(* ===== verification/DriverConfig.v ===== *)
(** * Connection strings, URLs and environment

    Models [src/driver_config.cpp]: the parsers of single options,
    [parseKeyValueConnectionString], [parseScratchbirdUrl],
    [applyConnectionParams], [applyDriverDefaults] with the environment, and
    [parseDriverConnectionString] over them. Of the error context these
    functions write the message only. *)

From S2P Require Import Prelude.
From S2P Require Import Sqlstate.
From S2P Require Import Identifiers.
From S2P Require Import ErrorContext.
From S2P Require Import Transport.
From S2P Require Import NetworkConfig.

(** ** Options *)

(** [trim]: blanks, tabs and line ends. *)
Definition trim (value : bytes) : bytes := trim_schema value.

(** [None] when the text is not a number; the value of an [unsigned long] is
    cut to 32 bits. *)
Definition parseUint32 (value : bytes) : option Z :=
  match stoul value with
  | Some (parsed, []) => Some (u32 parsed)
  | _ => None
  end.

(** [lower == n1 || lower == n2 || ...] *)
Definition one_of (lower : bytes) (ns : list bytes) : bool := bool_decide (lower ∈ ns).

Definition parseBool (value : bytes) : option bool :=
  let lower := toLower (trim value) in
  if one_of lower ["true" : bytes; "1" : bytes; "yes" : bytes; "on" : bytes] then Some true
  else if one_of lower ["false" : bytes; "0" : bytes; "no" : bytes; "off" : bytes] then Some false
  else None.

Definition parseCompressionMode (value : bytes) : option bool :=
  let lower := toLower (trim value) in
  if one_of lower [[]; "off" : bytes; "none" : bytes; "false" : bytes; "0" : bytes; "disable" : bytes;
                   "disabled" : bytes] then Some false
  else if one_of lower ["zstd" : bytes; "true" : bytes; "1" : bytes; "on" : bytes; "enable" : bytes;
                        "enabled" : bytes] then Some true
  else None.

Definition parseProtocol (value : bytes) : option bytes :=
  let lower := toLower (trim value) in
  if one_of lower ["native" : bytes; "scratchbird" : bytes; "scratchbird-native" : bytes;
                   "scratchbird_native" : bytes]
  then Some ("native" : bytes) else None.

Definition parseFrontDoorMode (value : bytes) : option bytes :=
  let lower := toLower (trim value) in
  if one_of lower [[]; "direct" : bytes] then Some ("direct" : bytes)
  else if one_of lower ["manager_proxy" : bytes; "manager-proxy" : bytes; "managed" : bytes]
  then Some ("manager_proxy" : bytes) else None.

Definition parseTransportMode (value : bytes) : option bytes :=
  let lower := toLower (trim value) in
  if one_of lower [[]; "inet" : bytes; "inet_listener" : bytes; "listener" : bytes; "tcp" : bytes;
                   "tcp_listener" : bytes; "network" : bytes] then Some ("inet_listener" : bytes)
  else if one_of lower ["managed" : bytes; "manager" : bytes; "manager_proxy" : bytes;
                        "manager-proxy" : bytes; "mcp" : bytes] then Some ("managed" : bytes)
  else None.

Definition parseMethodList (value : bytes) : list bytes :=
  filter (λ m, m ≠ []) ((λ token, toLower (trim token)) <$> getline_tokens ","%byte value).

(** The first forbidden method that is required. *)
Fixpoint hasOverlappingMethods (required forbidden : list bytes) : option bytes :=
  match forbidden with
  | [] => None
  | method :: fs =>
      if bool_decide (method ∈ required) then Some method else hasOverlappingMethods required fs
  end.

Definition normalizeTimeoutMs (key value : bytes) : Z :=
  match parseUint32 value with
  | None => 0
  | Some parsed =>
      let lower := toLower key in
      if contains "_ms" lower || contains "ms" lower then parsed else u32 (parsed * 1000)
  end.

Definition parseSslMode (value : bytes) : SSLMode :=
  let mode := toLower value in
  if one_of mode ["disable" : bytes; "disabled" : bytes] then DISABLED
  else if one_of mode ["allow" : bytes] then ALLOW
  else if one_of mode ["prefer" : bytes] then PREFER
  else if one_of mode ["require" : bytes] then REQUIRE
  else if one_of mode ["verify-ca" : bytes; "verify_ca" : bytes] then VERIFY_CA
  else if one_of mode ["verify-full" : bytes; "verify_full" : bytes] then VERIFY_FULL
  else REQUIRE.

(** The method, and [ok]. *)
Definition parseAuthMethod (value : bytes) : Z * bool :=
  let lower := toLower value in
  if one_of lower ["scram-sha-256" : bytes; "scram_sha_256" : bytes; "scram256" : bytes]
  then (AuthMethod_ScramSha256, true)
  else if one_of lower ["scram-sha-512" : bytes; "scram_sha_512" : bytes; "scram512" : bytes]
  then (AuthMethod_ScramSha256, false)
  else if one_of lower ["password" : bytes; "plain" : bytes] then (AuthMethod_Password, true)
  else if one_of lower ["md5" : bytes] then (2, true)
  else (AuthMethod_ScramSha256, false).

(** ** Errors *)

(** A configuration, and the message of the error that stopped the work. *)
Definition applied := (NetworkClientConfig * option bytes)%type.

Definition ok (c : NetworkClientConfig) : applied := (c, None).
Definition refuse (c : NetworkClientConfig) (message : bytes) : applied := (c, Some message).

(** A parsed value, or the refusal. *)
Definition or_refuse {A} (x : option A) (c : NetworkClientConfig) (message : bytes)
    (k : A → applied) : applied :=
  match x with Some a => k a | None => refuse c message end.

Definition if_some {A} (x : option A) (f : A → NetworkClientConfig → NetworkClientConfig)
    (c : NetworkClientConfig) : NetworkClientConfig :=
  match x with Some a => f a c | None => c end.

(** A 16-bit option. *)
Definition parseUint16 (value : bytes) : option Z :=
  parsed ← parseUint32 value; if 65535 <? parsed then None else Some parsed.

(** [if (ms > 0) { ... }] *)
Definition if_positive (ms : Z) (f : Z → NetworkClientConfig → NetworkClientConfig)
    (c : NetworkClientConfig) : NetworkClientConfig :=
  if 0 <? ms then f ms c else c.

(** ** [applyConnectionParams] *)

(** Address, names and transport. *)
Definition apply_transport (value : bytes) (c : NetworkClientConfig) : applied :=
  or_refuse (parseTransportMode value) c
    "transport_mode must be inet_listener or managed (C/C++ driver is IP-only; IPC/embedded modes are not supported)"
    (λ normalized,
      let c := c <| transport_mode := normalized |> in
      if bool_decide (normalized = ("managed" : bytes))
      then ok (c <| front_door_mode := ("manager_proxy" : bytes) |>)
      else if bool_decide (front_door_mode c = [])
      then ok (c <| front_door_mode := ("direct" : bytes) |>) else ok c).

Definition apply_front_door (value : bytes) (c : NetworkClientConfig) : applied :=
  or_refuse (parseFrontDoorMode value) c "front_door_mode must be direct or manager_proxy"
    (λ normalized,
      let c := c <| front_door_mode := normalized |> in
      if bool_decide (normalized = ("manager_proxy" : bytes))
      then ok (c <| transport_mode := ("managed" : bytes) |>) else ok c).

◆ **Work instruction**
In the records above, some lines may contain the word "From"; copy every one of them.

◆ **Exercise result**
From S2P Require Import Prelude.
From S2P Require Import Sqlstate.
From S2P Require Import Identifiers.
From S2P Require Import ErrorContext.
From S2P Require Import Transport.
From S2P Require Import NetworkConfig.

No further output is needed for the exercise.